Le Kenya se tourne vers l’Union européenne pour renforcer sa cybersécurité
mardi 27 janvier 2026
Les menaces cybernétiques s’intensifient en Afrique à mesure que la transformation numérique s’accélère. Selon l’Union internationale des télécommunications (UIT), les activités cybercriminelles ont entraîné des pertes financières estimées à plus de 3 milliards USD sur le continent entre 2019 et 2025.
Les autorités kényanes ont lancé, le lundi 26 janvier, le projet Kenya Cyber Resilience (KCR), destiné à renforcer la sécurité, la résilience et la fiabilité d’un écosystème numérique national en pleine expansion. D’un coût total de 454 millions de shillings kényans (≈3,5 millions USD), l’initiative est financée par l’Union européenne.
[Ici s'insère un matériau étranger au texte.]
Lemma fsmalloc_init_spec base cell num words num_words :
  words_wf words -> num_words = Z.of_nat (length words) -> 64 * num_words < 2 ^ 64 -> 0 <= num <= 64 * num_words ->
  num < 2 ^ 32 -> 0 < cell -> 0 <= base -> base + num * cell < 2 ^ 64 ->
  exists f, fsmalloc_init base cell num words num_words = Ok f /\ fs_inv (f, [])
    /\ num_cells f = num /\ cell_size f = cell /\ base_addr f = base.
Proof.
  intros Hw El Hn Hnum Hlt Hc Hb Htop. pose proof (bitarray_init_wf words num_words Hw El Hn) as Hwf.
  pose proof (ba_bits _ Hwf) as Ebits. change (ba_words (bitarray_init words num_words)) with words in Ebits.
  assert (wp (bitarray_set_region 0 num) (bitarray_init words num_words) (fun _ b => exists l',
    b = set_words l' (bitarray_init words num_words) /\ updated FILL_REGION 0 num words l'))
    as ([] & b & E & l' & -> & Hu)%wp_elim.
  { apply bitarray_region_spec; [done|lia..|]. cbn [Z.add]. eauto. }
  unfold fsmalloc_init. rewrite E. eexists. split; [done|].
  assert (fs_wf (mk_fsmalloc 0 (set_words l' (bitarray_init words num_words)) num cell base)) as Hf.
  { split; cbn [avail_bitpos avail_bitarr num_cells cell_size base_addr set_words num_of_bits];
      try lia. by eapply (updated_wf FILL_REGION 0 num). }
  split; [|done]. split; [done|]. split; [by apply Forall_nil|]. cbn. intros j Hj. destruct Hu as (_ & _ & Hu).
  unfold available. cbn [avail_bitarr set_words ba_words]. rewrite Hu by lia. by rewrite bool_decide_true by lia.
Qed.

Lemma fs_run_inv ops s : Forall fs_op_ok ops -> fs_inv s -> wp (for_each ops fs_step) s (fun _ => fs_inv).
Proof.
  intros Hok Hinv. apply (wp_for_each (fun _ => fs_inv)); [done| |done].
  intros pre op post s' -> Hs. apply Forall_app in Hok as [_ [Hop _]%Forall_cons]. by apply fs_step_inv.
Qed.

Lemma fs_step_geometry op s :
  fs_inv s -> fs_op_ok op -> wp (fs_step op) s (fun _ s' =>
    num_cells s'.1 = num_cells s.1 /\ cell_size s'.1 = cell_size s.1 /\ base_addr s'.1 = base_addr s.1).
Proof.
  destruct s as [f live]. intros (Hwf & Hruns & _) Hok. cbn [fst snd] in *. unfold fs_step. do 2 wp_step. destruct op.
  - do 2 wp_step. apply fsmalloc_alloc_spec; [done|done|by intros _; cbn [fst snd]; wp_step|].
    intros f' _ (_ & En & Ec & Eb & _). cbn [fst snd]. by wp_step.
  - cbn [fst snd]. destruct (live !! k) as [r|] eqn:Hk; [|by wp_step].
    rewrite Forall_lookup in Hruns. destruct (Hruns k r Hk) as (p & -> & H0 & Hc & Hle).
    do 2 wp_step. apply fsmalloc_free_spec; [done..|]. intros f' (_ & En & Ec & Eb & _). by wp_step.
Qed.

(** C31. Whatever sequence of allocations and frees a client makes on an
    initialised allocator, whatever is on the stack, no call faults and no
    assertion fails; the runs it holds lie inside the region and never
    overlap; and the next allocation succeeds iff the count is at most the
    number of cells and no run it holds has a cell of the run tried. *)
Theorem fsmalloc_sound (base cell num num_words : Z) (words : list Z) (ops : list fs_op) :
  words_wf words -> num_words = Z.of_nat (length words) -> 64 * num_words < 2 ^ 64 -> 0 <= num <= 64 * num_words ->
  num < 2 ^ 32 -> 0 < cell -> 0 <= base -> base + num * cell < 2 ^ 64 ->
  Forall fs_op_ok ops ->
  exists f0 f live, fsmalloc_init base cell num words num_words = Ok f0 /\
    for_each ops fs_step (f0, []) = Ok (tt, (f, live)) /\
    (forall r, r ∈ live -> base <= r.1 /\ 0 <= r.2 /\ r.1 + r.2 * cell <= base + num * cell) /\
    (forall i k r r', i <> k -> live !! i = Some r -> live !! k = Some r' -> runs_disjoint cell r r') /\
    forall stack count, 0 <= count -> exists r f', fsmalloc_alloc stack count f = Ok (r, f') /\
      (r.1 = 0 <-> count <= num /\ forall j run, run_start f count <= j < run_start f count + count ->
                                      run ∈ live -> ~ holds f j run).
Proof.
  intros Hw El Hn Hnum Hlt Hc Hb Htop Hops.
  destruct (fsmalloc_init_spec base cell num words num_words) as (f0 & E0 & Hinv0 & En0 & Ec0 & Eb0); [done..|].
  assert (wp (for_each ops fs_step) (f0, []) (fun _ s => fs_inv s /\
    num_cells s.1 = num /\ cell_size s.1 = cell /\ base_addr s.1 = base)) as ([] & [f live] & E & Hinv & En & Ec & Eb)%wp_elim.
  { apply (wp_for_each (fun _ s => fs_inv s /\ num_cells s.1 = num /\ cell_size s.1 = cell /\ base_addr s.1 = base));
      [done| |done].
    intros pre op post s' Eops (Hs & Ens & Ecs & Ebs). assert (fs_op_ok op) as Hop.
    { rewrite Eops in Hops. by apply Forall_app in Hops as [_ [? _]%Forall_cons]. }
    eapply wp_mono; [apply (wp_conj _ _ _ _ (fs_step_inv op s' Hs Hop) (fs_step_geometry op s' Hs Hop))|].
    intros _ s'' (Hs'' & E1 & E2 & E3). by rewrite E1, E2, E3. }
  exists f0, f, live. cbn [fst] in *. pose proof Hinv as (Hwf & Hruns & Hcount). cbn [fst snd] in *.
  split_and!; [done|done| | |].
  - intros r Hr. rewrite Forall_forall in Hruns. destruct (Hruns r Hr) as (p & Er & ? & ? & ?). rewrite Er. subst. nia.
  - intros i k r r' Hne Hi Hk. rewrite <- Ec. by apply (fs_inv_runs_disjoint (f, live) i k).
  - intros stack count Hcnt.
    assert (wp (fsmalloc_alloc stack count) f (fun r _ => r.1 = 0 <-> run_available f count)) as (r & f' & Ea & Hr)%wp_elim.
    { apply fsmalloc_alloc_spec; [done|done|by cbn|by cbn]. }
    exists r, f'. split; [done|]. by rewrite Hr, (run_available_cells f live), En.
Qed.

Definition fs_ex_ops : list fs_op :=
  [FsAlloc (fun i => 7 * i) 3; FsAlloc (fun _ => 2 ^ 63 + 1) 90; FsAlloc (fun _ => 0) 40; FsFree 0; FsAlloc (fun i => i) 2].

Lemma fsmalloc_sound_witness :
  exists f0 f live, fsmalloc_init 4096 512 100 [0; 0] 2 = Ok f0 /\
    for_each fs_ex_ops fs_step (f0, []) = Ok (tt, (f, live)) /\
    forall i k r r', i <> k -> live !! i = Some r -> live !! k = Some r' -> runs_disjoint 512 r r'.
Proof.
  destruct (fsmalloc_sound 4096 512 100 2 [0; 0] fs_ex_ops) as (f0 & f & live & E0 & E & _ & Hd & _);
    [|done|done|done|done|done|done|done| |].
  - repeat apply Forall_cons_2; try apply Forall_nil_2; unfold is_u64; lia.
  - repeat apply Forall_cons_2; try apply Forall_nil_2; done.
  - by exists f0, f, live.
Defined.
Selon un communiqué de la délégation de l’UE au Kenya, le projet repose sur trois piliers complémentaires : le renforcement des cadres juridiques, réglementaires et institutionnels en matière de cybersécurité ; l’amélioration des capacités opérationnelles, tant au niveau national que sectoriel, pour la prévention et la réponse aux incidents cybernétiques ; et la promotion de la sensibilisation, de l’inclusion et de la confiance numériques, avec une attention particulière accordée aux femmes, aux jeunes et aux usagers des services publics.
Les autorités kényanes soulignent que l’ampleur et la rapidité de la transformation numérique du pays ont accru son exposition à des cybermenaces de plus en plus sophistiquées, faisant de la cyber‑résilience une priorité nationale. D’après les données de la Communications Authority (CA), 12,5 milliards de cybermenaces ont été détectées en 2025, soit une hausse de 247 % par rapport à 2024.
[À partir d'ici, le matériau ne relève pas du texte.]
Lemma tv_process_clients i v : length (tv_cli (tv_process config cap i v).2) = length (tv_cli v).
Proof.
  unfold tv_process. destruct (tv_cli v !! i) as [[[|b bytes] sg]|]; cbn; try done.
  case_bool_decide; cbn; [by rewrite length_insert|done].
Qed.

Lemma tv_process_pend i v :
  tv_pend (tv_process config cap i v).2 = tv_pend v
  \/ (tv_process config cap i v).1 = false /\ tv_pend (tv_process config cap i v).2 = push_if_new (tv_pend v) i.
Proof.
  unfold tv_process. destruct (tv_cli v !! i) as [[[|b bytes] sg]|]; cbn; try by left.
  case_bool_decide; cbn; [by left|by right].
Qed.

(** The array of the clients to notify stands for the list [who]. *)
Definition flags_of (who : list nat) (l : list bool) : Prop :=
  length l = 64%nat /\ forall i, (i < 64)%nat -> l !! i = Some (bool_decide (i ∈ who)).

(** ** The signalling of the clients *)

Definition signalled_upto (k : nat) (who : list nat) (v : tx_view) (s : stx_state) : Prop :=
  length (tx_queue_handle_cli s) = length (tv_cli v) /\
  forall i c, tv_cli v !! i = Some c -> exists h, tx_queue_handle_cli s !! i = Some h /\
    cli_rel h (if (i <? k)%nat && tv_wants who i c then (c.1, 1) else c).

Lemma tv_signal_events_snoc who cs c i :
  xc_client_ids config !! length cs = Some i ->
  tv_signal_events config who (cs ++ [c])
  = tv_signal_events config who cs ++ (if tv_wants who (length cs) c then [Notify i] else []).
Proof.
  intros Hi. unfold tv_signal_events. rewrite imap_app, concat_app. cbn. rewrite Nat.add_0_r, app_nil_r.
  by rewrite (list_lookup_total_correct _ _ _ Hi).
Qed.
(** [s'] differs from [s] in the clients' partitions and information only. *)
Definition only_clients (s s' : blk_virt_state) : Prop :=
  s' = set_cli_infos (cli_infos s') (set_clients (clients s') s)
  /\ length (clients s') = length (clients s) /\ length (cli_infos s') = length (cli_infos s).

Lemma assign_client_spec (i : nat) start sectors s :
  (i < length (clients s))%nat -> (i < length (cli_infos s))%nat ->
  wp (assign_client (Z.of_nat i) start sectors) s (fun _ s' =>
    s' = set_cli_infos (<[i := cli_info_of (drv_info s) sectors]> (cli_infos s))
           (set_clients (<[i := mk_client start sectors]> (clients s)) s)).
Proof.
  intros Hc Hi. unfold assign_client. repeat wp_step.
  eapply wp_lift; [by apply store_nat|]. repeat wp_step.
  destruct (lookup_lt_is_Some_2 _ _ Hi) as [info Hinfo].
  eapply wp_lift; [by apply load_nat|]. repeat wp_step.
  eapply wp_lift; [by apply store_nat|]. by wp_step.
Qed.

Section mbr_partitions.
Context (config : blk_virt_config) (s0 : blk_virt_state).
Hypothesis Hnum : vc_num_clients config = Z.of_nat (length (vc_clients config)).
Hypothesis Hcls : (length (vc_clients config) <= length (clients s0))%nat.
Hypothesis Hinf : (length (vc_clients config) <= length (cli_infos s0))%nat.
Hypothesis Hpart : Forall (fun c => 0 <= bc_partition c) (vc_clients config).

(** The state of client [i] once it is served. *)
Definition mbr_assigned (s : blk_virt_state) (i : nat) (c : blk_virt_config_client) : Prop :=
  clients s !! i = Some (mk_client (mbr_partition_lba_start (msdos_mbr s0) (bc_partition c))
                           (mbr_partition_sectors (msdos_mbr s0) (bc_partition c))) /\
  cli_infos s !! i = Some (cli_info_of (drv_info s0) (mbr_partition_sectors (msdos_mbr s0) (bc_partition c))).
Le projet KCR devrait ainsi compléter le dispositif réglementaire existant, qui comprend notamment la Stratégie nationale de cybersécurité, le Plan directeur du numérique, la loi sur la protection des données personnelles, ainsi que la loi sur l’utilisation abusive des ordinateurs et la cybercriminalité. Le Kenya prévoit également la création d’une Agence nationale de cybersécurité, parmi d’autres initiatives structurantes.
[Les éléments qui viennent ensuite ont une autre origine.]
(* ===== verification/BlkVirt.v ===== *)
(** * The block virtualiser: blk/components/virt.c

    Requests of the clients are checked, translated to the client's partition
    and region and passed to the driver under an identifier of the index
    allocator; responses find their client through the table of bookkept
    requests. *)

From S2P Require Import Prelude Ring Fifo RingQueue BlkQueue Ialloc Microkit BlkVirtState BlkPartition.

Section handlers.
Context (config : blk_virt_config).

(** The body of the loop of [handle_driver]; the local variable is
    [client_notify]. *)
Definition handle_driver_body : M (blk_virt_state * list bool) unit :=
  r ← on_state (on_drv_h blk_dequeue_resp);
  match r with
  | None => raise AssertFail
  | Some resp =>
    p ← get;
    bk ← lift (load (reqsbk p.1) (bp_id resp));
    err ← on_state (on_ialloc (ialloc_free (bp_id resp)));
    assert_ (err =? 0);;
    match rb_code bk with
    | BLK_REQ_READ | BLK_REQ_WRITE | BLK_REQ_FLUSH | BLK_REQ_BARRIER => mret tt
    | BLK_REQ_OTHER _ => raise AssertFail
    end;;
    err ← on_state (on_cli_h (rb_cli_id bk)
                      (blk_enqueue_resp (bp_status resp) (bp_success_count resp) (rb_cli_req_id bk)));
    assert_ (err =? 0);;
    notify ← lift (store p.2 (rb_cli_id bk) true);
    set_local notify
  end.

Definition drv_resps_more (p : blk_virt_state * list bool) : bool := negb (blk_queue_empty_resp (drv_h p.1)).
Definition drv_resps_length (p : blk_virt_state * list bool) : nat :=
  Z.to_nat (blk_queue_length_resp (drv_h p.1)).

Definition handle_driver : M blk_virt_state unit :=
  r ← with_local (replicate (Z.to_nat SDDF_BLK_MAX_CLIENTS) false)
        (loop drv_resps_length drv_resps_more handle_driver_body);
  let client_notify := (r : unit * list bool).2 in
  for_upto (vc_num_clients config) (fun i =>
    n ← lift (load client_notify i);
    when n (c ← lift (load (vc_clients config) i);
            blk_emit (Notify (bc_id c)))).

(** The switch on the request code in [handle_client]: the status of the
    response to a bad request, or [BLK_RESP_OK] and the driver's block
    number. *)
Definition check_request (cls : list client_t) (client : blk_virt_config_client) (cli_id : Z) (req : blk_req)
  : res (blk_resp_status * Z) :=
  match br_code req with
  | BLK_REQ_READ | BLK_REQ_WRITE =>
    r ← get_drv_block_number cls (br_block_number req) (br_count req) cli_id;
    if negb (bool_decide (r.1 = BLK_RESP_OK)) then mret (r.1, 0)
    else if bc_size client <? u64 (br_io_or_offset req + BLK_TRANSFER_SIZE * br_count req)
    then mret (BLK_RESP_ERR_INVALID_PARAM, 0)
    else if br_count req =? 0 then mret (BLK_RESP_ERR_INVALID_PARAM, 0)
    else if negb (u64 (bc_vaddr client + br_io_or_offset req) mod BLK_TRANSFER_SIZE =? 0)
    then mret (BLK_RESP_ERR_INVALID_PARAM, 0)
    else mret (BLK_RESP_OK, r.2)
  | BLK_REQ_FLUSH | BLK_REQ_BARRIER => mret (BLK_RESP_OK, 0)
  | BLK_REQ_OTHER _ => mret (BLK_RESP_ERR_INVALID_PARAM, 0)
  end.

(** The body of the loop of [handle_client]; the local variables are
    [driver_notify] and [client_notify].  The handle [h] is a copy, but of
    pointers to the queues of the client. *)
Definition handle_client_body (cli_id : Z) (client : blk_virt_config_client)
  : M (blk_virt_state * (bool * bool)) unit :=
  r ← on_state (on_cli_h cli_id blk_dequeue_req);
  match r with
  | None => raise AssertFail
  | Some req =>
    p ← get;
    c ← lift (check_request (clients p.1) client cli_id req);
    let '(status, drv_block_number) := (c : blk_resp_status * Z) in
    if negb (bool_decide (status = BLK_RESP_OK)) then
      err ← on_state (on_cli_h cli_id (blk_enqueue_resp status 0 (br_id req)));
      assert_ (err =? 0);;
      set_local (p.2.1, true)
    else
      id ← on_state (on_ialloc ialloc_alloc);
      match id with
      | None => raise AssertFail
      | Some drv_req_id =>
        bks ← lift (store (reqsbk p.1) drv_req_id
                      (mk_reqbk cli_id (br_id req) (u64 (bc_vaddr client + br_io_or_offset req))
                         (br_count req) (br_code req)));
        on_state (modify (set_reqsbk bks));;
        err ← on_state (on_drv_h (blk_enqueue_req (br_code req) (u64 (bc_io_addr client + br_io_or_offset req))
                                    drv_block_number (br_count req) drv_req_id));
        assert_ (err =? 0);;
        set_local (true, p.2.2)
      end
  end.

Definition handle_client_more (cli_id : Z) (p : blk_virt_state * (bool * bool)) : bool :=
  match client_queues p.1 !! Z.to_nat cli_id with
  | Some h => negb (blk_queue_empty_req h) && negb (blk_queue_full_req (drv_h p.1))
              && negb (ialloc_full (bv_ialloc p.1))
  | None => false
  end.
Definition handle_client_length (cli_id : Z) (p : blk_virt_state * (bool * bool)) : nat :=
  match client_queues p.1 !! Z.to_nat cli_id with
  | Some h => Z.to_nat (blk_queue_length_req h)
  | None => 0
  end.

Definition handle_client (cli_id : Z) : M blk_virt_state bool :=
  client ← lift (load (vc_clients config) cli_id);
  s ← get;
  _ ← lift (load (client_queues s) cli_id);
  r ← with_local (false, false)
        (loop (handle_client_length cli_id) (handle_client_more cli_id) (handle_client_body cli_id client));
  let '(driver_notify, client_notify) := (r : unit * (bool * bool)).2 in
  when client_notify (blk_emit (Notify (bc_id client)));;
  mret driver_notify.

Definition handle_clients : M blk_virt_state unit :=
  r ← with_local false
        (for_upto (vc_num_clients config) (fun i =>
           n ← on_state (handle_client i);
           when n (set_local true)));
  let driver_notify := (r : unit * bool).2 in
  when driver_notify (blk_emit (Notify (vc_drv_id config))).

Definition notified (ch : Z) : M blk_virt_state unit :=
  s ← get;
  when (negb (initialised s))
    (ok ← virt_partition_init config;
     modify (set_initialised ok));;
  if ch =? vc_drv_id config then handle_driver;; handle_clients else handle_clients.

(** [init]: the wait for the driver's storage information to become ready is
    not modelled, the function starts when it is; [idx] is the array
    [ialloc_idxlist]. *)
Definition init (magic : bool) (idx : list Z) : M blk_virt_state unit :=
  assert_ magic;;
  for_upto (vc_num_clients config) (fun i =>
    client ← lift (load (vc_clients config) i);
    on_cli_h i (modify (fun h => blk_queue_init (bh_req_queue h) (bh_resp_queue h) (bc_num_buffers client))));;
  assert_ (vc_drv_num_buffers config <=? DRIVER_MAX_NUM_BUFFERS);;
  on_drv_h (modify (fun h => blk_queue_init (bh_req_queue h) (bh_resp_queue h) (vc_drv_num_buffers config)));;
  ia ← lift (ialloc_init idx DRIVER_MAX_NUM_BUFFERS);
  modify (set_ialloc ia);;
  _ ← virt_partition_init config;
  mret tt.

End handlers.

(** ** What [handle_client] does to the queues *)

(** The requests and responses of the client, the requests of the driver, the
    bookkeeping and the free identifiers. *)
Record serve_state : Type := mk_serve {
  sv_reqs : list blk_req;
  sv_resps : list blk_resp;
  sv_drv : list blk_req;
  sv_bk : list reqbk;
  sv_fl : list Z;
}.

Section serve.
Context (cls : list client_t) (client : blk_virt_config_client) (c : nat).
Context (offset drv_cap : Z).

(** One request; [None] if the client has none, the driver has no room or no
    identifier is free. *)
Definition serve_step (sv : serve_state) : option serve_state :=
  match sv_reqs sv, sv_fl sv with
  | req :: rs, x :: fl =>
    if Z.of_nat (length (sv_drv sv)) =? drv_cap then None else
    match check_request cls client (Z.of_nat c) req with
    | Ok (BLK_RESP_OK, b) =>
      Some (mk_serve rs (sv_resps sv)
        (sv_drv sv ++ [mk_blk_req (br_code req) (u64 (bc_io_addr client + br_io_or_offset req)) b (br_count req)
                         (x + offset)])
        (<[Z.to_nat (x + offset) := mk_reqbk (Z.of_nat c) (br_id req) (u64 (bc_vaddr client + br_io_or_offset req))
                                      (br_count req) (br_code req)]> (sv_bk sv)) fl)
    | Ok (status, _) =>
      Some (mk_serve rs (sv_resps sv ++ [mk_blk_resp status 0 (br_id req)]) (sv_drv sv) (sv_bk sv) (x :: fl))
    | Fault _ => None
    end
  | _, _ => None
  end.

Fixpoint serve (n : nat) (sv : serve_state) : serve_state :=
  match n with
  | O => sv
  | S n' => match serve_step sv with Some sv' => serve n' sv' | None => sv end
  end.

Definition serve_all (sv : serve_state) : serve_state := serve (length (sv_reqs sv)) sv.

Lemma serve_step_reqs sv sv' : serve_step sv = Some sv' -> length (sv_reqs sv) = S (length (sv_reqs sv')).
Proof.
  unfold serve_step. destruct (sv_reqs sv), (sv_fl sv); try done.
  destruct (_ =? _); [done|]. destruct (check_request _ _ _ _) as [[[] b']|]; intros E; by inversion E.
Qed.

Lemma serve_all_step sv sv' : serve_step sv = Some sv' -> serve_all sv = serve_all sv'.
Proof. intros E. unfold serve_all. rewrite (serve_step_reqs _ _ E). cbn [serve]. by rewrite E. Qed.

Lemma serve_all_stop sv : serve_step sv = None -> serve_all sv = sv.
Proof. intros E. unfold serve_all. destruct (length _); [done|]. cbn [serve]. by rewrite E. Qed.

(** Both queues only grow. *)
Lemma serve_step_grows sv sv' :
  serve_step sv = Some sv' ->
  (exists l, sv_resps sv' = sv_resps sv ++ l) /\ (exists l, sv_drv sv' = sv_drv sv ++ l).
Proof.
  unfold serve_step. destruct (sv_reqs sv), (sv_fl sv); try done. destruct (_ =? _); [done|].
  destruct (check_request _ _ _ _) as [[[] b']|]; intros E; inversion E; subst; cbn;
    split; eauto; exists []; by rewrite app_nil_r.
Qed.

Lemma serve_all_resps_grow sv : (length (sv_resps sv) <= length (sv_resps (serve_all sv)))%nat.
Proof.
  unfold serve_all. generalize (length (sv_reqs sv)). intros n. revert sv.
  induction n as [|n IH]; intros sv; cbn [serve]; [done|].
  destruct (serve_step sv) as [sv'|] eqn:E; [|done].
  destruct (serve_step_grows _ _ E) as [[l E'] _]. specialize (IH sv').
  rewrite E', length_app in IH. lia.
Qed.

End serve.

(** A client of which partition and queues exist can be checked without a
    fault. *)
Lemma check_request_total cls client (c : nat) cl req :
  cls !! c = Some cl -> exists r, check_request cls client (Z.of_nat c) req = Ok r.
Proof.
  intros Hc. unfold check_request.
  destruct (br_code req); try (by eexists);
    (unfold get_drv_block_number; rewrite (load_nat _ _ _ Hc); unfold mbind, res_bind, mret, res_ret; cbn zeta;
     repeat (case_match; try by eexists); simplify_eq; eauto).
Qed.

Lemma blk_state_eta s :
  set_client_queues (client_queues s) (set_drv_h (drv_h s) (set_reqsbk (reqsbk s) (set_ialloc (bv_ialloc s) s))) = s.
Proof. by destruct s. Qed.

Section handle_client.
Context (config : blk_virt_config) (s0 : blk_virt_state) (c : nat).
Context (client : blk_virt_config_client) (q0 : blk_queue_handle) (cl : client_t) (fl : list Z).
Context (Hclient : vc_clients config !! c = Some client).
Context (Hq : client_queues s0 !! c = Some q0).
Context (Hcl : clients s0 !! c = Some cl).
Context (Hqwf : blk_wf q0) (Hdwf : blk_wf (drv_h s0)).
Context (Hia : ialloc_wf (bv_ialloc s0) fl).
Context (Hbk : ia_size (bv_ialloc s0) + ia_offset (bv_ialloc s0) <= Z.of_nat (length (reqsbk s0))).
Alors que le gouvernement a fait du numérique un levier central du développement socio‑économique, l’UIT rappelle que les pays ne peuvent tirer pleinement parti des technologies de l’information et de la communication sans accorder une attention particulière à la cybersécurité. Dans son Indice mondial de cybersécurité 2024, l’organisation a classé le Kenya 21ᵉ au niveau mondial et 3ᵉ en Afrique, avec des scores maximaux en matière de coopération, de développement des capacités et de mesures organisationnelles. Des efforts restent toutefois nécessaires pour renforcer le cadre réglementaire et les mesures techniques.